What the task asks -> Where a line of the data below has the string "PsciSystem", copy that line.

Exercise inputs ->
..............................

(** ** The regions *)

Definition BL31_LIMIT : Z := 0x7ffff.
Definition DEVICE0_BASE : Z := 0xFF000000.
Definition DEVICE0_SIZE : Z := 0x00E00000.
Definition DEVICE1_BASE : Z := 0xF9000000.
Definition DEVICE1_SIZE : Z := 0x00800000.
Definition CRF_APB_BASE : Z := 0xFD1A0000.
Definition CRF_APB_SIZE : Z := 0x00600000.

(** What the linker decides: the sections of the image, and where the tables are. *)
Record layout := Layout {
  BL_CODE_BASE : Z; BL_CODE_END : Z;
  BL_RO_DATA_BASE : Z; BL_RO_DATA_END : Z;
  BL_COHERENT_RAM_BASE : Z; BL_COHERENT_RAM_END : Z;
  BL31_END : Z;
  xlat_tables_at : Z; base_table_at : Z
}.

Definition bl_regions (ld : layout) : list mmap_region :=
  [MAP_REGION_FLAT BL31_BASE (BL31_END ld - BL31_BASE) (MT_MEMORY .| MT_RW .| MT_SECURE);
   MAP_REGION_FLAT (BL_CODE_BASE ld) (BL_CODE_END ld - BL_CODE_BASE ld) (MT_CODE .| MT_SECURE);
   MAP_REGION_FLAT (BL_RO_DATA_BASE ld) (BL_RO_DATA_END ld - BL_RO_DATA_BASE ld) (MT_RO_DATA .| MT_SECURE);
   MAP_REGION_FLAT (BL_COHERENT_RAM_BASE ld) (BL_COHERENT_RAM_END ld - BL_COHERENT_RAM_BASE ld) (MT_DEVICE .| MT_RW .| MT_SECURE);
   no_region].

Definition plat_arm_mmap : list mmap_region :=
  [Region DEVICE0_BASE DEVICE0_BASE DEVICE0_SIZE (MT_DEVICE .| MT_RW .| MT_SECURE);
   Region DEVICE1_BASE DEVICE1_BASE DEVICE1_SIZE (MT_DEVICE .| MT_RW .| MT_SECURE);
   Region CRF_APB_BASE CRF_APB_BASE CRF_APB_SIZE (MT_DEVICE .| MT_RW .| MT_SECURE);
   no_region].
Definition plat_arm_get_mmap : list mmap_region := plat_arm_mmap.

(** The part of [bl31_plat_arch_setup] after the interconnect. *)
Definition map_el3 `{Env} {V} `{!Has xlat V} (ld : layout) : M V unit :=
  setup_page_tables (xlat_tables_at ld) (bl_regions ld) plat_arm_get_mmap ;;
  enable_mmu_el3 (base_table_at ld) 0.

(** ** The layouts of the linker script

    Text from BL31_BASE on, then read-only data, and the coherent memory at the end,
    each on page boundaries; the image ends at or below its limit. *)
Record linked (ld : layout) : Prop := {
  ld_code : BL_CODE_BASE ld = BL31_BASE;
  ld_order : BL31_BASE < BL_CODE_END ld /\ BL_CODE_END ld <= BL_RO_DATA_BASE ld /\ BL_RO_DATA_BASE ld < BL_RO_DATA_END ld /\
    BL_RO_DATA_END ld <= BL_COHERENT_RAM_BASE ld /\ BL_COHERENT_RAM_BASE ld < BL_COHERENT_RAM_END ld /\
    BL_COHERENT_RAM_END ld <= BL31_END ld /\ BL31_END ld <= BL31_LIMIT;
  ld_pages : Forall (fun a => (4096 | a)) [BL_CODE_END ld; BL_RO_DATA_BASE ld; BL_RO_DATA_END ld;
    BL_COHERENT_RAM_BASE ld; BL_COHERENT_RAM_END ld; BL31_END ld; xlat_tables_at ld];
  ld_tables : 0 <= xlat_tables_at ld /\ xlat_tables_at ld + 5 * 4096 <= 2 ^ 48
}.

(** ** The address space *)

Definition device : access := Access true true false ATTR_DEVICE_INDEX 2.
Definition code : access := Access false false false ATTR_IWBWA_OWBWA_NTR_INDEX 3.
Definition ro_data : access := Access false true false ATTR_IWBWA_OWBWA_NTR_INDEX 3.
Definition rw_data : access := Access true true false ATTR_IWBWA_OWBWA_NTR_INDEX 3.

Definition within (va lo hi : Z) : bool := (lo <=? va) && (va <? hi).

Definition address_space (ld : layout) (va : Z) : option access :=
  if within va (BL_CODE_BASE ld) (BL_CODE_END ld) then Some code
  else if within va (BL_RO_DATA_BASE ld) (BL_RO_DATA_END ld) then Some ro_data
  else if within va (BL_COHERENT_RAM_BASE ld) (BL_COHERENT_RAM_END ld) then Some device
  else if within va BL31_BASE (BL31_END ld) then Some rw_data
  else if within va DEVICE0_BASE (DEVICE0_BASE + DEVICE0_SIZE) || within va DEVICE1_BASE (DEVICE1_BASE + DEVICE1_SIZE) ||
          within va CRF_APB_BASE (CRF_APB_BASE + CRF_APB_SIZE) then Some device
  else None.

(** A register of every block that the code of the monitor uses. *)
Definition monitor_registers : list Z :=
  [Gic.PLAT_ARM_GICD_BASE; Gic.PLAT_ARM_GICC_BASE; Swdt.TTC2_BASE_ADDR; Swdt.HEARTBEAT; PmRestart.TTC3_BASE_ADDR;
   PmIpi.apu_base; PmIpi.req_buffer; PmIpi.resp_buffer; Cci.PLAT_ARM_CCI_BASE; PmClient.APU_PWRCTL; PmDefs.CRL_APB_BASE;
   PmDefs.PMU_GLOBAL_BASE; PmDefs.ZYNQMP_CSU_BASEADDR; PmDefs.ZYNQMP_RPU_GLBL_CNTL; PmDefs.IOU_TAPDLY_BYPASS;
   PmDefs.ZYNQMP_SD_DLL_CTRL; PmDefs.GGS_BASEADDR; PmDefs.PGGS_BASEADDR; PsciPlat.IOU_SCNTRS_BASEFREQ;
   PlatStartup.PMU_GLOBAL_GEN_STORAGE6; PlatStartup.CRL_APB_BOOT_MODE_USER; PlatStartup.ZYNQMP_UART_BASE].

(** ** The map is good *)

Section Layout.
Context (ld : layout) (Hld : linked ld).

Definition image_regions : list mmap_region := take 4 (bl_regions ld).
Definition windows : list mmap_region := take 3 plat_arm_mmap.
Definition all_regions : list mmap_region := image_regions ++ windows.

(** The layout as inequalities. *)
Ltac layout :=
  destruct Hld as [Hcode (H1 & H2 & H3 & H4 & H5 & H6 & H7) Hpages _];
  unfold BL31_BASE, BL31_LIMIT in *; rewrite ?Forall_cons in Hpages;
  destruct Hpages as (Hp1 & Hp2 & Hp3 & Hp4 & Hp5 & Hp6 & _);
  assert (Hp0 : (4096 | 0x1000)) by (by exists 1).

..............................

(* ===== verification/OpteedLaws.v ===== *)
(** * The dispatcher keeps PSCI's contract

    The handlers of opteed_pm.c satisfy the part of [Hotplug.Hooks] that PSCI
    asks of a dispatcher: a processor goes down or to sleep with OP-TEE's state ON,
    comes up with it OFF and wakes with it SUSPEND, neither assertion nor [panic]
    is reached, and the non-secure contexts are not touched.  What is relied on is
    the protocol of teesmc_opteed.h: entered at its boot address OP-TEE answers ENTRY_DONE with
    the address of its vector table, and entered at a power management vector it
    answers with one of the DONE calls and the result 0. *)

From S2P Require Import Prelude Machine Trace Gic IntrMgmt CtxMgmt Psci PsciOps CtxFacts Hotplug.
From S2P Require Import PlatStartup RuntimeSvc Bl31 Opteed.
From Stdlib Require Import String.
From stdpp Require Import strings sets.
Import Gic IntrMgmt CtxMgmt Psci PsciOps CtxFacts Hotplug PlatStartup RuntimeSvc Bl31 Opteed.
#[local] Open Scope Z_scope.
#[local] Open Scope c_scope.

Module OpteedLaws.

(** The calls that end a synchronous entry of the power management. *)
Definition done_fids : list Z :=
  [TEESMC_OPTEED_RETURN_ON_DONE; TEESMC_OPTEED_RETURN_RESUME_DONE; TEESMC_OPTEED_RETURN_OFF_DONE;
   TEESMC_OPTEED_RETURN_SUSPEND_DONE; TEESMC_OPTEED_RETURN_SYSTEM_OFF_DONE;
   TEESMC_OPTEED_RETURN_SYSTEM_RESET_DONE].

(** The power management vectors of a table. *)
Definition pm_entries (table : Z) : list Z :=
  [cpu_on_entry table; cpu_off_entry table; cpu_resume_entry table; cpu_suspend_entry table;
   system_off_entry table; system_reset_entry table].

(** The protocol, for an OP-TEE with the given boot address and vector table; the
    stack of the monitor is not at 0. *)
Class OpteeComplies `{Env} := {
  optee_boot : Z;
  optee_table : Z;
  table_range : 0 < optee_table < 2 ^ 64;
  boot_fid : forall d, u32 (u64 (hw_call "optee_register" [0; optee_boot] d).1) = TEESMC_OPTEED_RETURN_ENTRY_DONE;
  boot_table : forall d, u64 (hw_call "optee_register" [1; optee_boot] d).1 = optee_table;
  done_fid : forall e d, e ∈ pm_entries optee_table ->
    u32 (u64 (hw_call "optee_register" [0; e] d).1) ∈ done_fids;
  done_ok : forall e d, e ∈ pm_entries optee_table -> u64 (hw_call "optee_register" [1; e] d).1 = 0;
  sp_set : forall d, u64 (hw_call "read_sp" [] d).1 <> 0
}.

..............................

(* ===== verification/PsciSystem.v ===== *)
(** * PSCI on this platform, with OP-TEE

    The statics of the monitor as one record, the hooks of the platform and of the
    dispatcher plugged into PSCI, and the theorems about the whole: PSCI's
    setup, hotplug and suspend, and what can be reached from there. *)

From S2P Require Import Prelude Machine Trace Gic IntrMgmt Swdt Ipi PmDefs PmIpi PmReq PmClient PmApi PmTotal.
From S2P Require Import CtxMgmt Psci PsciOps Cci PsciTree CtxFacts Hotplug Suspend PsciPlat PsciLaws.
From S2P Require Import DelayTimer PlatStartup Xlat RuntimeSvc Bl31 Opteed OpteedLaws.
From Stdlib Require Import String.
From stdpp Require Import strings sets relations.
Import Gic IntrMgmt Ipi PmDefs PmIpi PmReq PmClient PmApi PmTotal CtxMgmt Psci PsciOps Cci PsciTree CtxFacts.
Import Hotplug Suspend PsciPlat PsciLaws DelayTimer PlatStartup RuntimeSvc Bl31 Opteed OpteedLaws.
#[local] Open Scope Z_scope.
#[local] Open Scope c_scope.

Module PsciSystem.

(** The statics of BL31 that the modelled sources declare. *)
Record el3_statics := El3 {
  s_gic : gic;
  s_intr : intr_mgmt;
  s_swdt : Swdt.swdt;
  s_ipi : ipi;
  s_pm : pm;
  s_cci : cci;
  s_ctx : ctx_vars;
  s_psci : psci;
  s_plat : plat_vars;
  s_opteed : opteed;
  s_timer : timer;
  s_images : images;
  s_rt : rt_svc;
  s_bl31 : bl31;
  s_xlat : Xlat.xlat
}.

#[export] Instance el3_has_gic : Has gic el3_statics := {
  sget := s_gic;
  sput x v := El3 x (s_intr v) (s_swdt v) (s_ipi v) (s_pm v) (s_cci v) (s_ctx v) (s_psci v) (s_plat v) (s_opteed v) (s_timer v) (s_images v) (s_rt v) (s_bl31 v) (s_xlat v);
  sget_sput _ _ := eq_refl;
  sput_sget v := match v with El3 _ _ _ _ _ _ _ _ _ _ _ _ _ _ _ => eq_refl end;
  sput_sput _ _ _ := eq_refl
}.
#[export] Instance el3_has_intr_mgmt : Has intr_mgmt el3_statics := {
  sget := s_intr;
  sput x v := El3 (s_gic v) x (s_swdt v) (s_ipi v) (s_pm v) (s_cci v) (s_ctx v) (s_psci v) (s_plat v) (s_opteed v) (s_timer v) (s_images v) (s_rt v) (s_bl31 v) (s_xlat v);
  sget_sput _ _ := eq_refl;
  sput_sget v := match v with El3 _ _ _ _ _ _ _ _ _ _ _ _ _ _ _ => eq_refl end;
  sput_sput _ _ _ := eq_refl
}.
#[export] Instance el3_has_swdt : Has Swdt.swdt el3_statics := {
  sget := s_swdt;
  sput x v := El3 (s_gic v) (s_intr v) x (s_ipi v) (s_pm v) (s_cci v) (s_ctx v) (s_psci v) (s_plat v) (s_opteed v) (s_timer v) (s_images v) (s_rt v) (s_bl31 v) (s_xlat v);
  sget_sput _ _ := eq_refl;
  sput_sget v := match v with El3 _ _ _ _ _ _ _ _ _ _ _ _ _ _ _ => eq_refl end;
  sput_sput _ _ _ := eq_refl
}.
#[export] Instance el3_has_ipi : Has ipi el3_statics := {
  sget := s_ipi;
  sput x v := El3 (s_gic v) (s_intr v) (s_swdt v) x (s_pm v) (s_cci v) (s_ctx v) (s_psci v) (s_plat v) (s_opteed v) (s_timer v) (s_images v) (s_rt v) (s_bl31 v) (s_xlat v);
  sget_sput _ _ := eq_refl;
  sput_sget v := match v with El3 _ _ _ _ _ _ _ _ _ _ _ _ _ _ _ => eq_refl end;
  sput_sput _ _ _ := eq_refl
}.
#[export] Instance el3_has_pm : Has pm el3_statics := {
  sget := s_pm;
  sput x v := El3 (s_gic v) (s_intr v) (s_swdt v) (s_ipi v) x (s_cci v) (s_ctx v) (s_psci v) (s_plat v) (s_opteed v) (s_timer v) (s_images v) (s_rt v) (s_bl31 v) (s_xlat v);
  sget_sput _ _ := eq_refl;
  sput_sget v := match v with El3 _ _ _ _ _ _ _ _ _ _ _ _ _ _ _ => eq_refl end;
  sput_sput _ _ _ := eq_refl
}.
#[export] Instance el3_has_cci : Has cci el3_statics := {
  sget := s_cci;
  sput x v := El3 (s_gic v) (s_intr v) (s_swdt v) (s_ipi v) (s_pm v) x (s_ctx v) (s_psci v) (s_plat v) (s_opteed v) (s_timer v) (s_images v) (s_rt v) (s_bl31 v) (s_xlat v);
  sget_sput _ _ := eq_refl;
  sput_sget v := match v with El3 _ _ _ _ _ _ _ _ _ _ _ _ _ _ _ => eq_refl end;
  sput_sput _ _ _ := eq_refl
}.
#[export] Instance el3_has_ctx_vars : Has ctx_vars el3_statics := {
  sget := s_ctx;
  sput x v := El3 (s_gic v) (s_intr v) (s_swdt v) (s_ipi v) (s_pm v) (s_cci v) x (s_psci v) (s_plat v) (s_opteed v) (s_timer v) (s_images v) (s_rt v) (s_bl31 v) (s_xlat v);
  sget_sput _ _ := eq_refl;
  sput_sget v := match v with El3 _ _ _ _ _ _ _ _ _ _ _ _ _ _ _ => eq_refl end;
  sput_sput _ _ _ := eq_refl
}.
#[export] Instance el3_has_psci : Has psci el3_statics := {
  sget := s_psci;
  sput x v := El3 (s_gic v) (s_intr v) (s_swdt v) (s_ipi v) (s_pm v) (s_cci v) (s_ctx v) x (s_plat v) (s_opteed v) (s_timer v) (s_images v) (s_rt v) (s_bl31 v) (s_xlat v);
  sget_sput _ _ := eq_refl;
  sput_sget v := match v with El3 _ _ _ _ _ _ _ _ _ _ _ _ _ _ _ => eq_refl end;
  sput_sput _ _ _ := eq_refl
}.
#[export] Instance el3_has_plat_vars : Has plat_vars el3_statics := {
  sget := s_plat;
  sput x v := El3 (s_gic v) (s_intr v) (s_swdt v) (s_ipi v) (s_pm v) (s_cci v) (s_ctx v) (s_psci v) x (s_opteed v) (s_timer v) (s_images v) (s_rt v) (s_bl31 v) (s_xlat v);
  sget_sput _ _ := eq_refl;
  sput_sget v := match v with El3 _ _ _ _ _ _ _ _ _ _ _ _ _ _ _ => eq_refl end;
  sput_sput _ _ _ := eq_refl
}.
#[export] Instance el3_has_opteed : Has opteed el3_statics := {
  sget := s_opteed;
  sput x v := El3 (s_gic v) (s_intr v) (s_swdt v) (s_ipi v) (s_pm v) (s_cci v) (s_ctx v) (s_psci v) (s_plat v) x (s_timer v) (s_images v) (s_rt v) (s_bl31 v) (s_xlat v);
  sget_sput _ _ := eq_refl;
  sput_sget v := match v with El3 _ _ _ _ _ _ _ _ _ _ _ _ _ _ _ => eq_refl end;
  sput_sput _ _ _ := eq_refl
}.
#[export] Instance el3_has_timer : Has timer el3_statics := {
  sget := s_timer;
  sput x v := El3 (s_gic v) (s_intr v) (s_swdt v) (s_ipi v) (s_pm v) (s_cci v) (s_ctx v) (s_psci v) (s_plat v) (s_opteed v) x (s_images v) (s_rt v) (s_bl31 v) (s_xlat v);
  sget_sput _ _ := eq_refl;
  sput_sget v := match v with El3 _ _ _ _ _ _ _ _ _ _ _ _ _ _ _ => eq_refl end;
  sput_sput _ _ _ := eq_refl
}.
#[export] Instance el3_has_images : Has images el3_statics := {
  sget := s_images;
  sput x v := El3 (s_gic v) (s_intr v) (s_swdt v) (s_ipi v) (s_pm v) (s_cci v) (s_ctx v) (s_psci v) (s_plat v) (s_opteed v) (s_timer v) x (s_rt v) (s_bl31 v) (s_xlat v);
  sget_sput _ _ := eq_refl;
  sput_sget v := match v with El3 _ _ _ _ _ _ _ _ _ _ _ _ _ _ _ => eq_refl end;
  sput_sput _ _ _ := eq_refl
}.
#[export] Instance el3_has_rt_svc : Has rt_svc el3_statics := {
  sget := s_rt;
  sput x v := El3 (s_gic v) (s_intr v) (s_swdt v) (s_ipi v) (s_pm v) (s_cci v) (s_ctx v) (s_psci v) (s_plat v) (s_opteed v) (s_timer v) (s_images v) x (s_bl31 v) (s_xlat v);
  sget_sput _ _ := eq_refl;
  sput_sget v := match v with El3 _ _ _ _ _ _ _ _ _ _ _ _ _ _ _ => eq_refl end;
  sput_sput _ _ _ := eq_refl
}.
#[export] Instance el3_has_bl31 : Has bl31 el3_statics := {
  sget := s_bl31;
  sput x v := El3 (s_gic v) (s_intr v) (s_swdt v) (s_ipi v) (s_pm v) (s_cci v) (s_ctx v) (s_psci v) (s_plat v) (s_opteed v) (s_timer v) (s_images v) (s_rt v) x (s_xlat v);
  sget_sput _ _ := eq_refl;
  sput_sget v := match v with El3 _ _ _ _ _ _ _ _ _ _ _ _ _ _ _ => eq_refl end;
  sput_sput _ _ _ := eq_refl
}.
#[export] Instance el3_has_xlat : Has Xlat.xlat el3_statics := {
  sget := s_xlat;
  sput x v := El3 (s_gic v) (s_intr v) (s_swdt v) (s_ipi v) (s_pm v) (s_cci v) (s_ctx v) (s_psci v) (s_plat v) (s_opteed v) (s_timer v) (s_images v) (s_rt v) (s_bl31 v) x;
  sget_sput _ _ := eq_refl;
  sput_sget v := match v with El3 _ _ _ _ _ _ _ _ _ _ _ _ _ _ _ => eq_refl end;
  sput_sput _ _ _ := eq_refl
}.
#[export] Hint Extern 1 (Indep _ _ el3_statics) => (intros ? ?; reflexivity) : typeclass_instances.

..............................

Response ->
(* ===== verification/PsciSystem.v ===== *)
Module PsciSystem.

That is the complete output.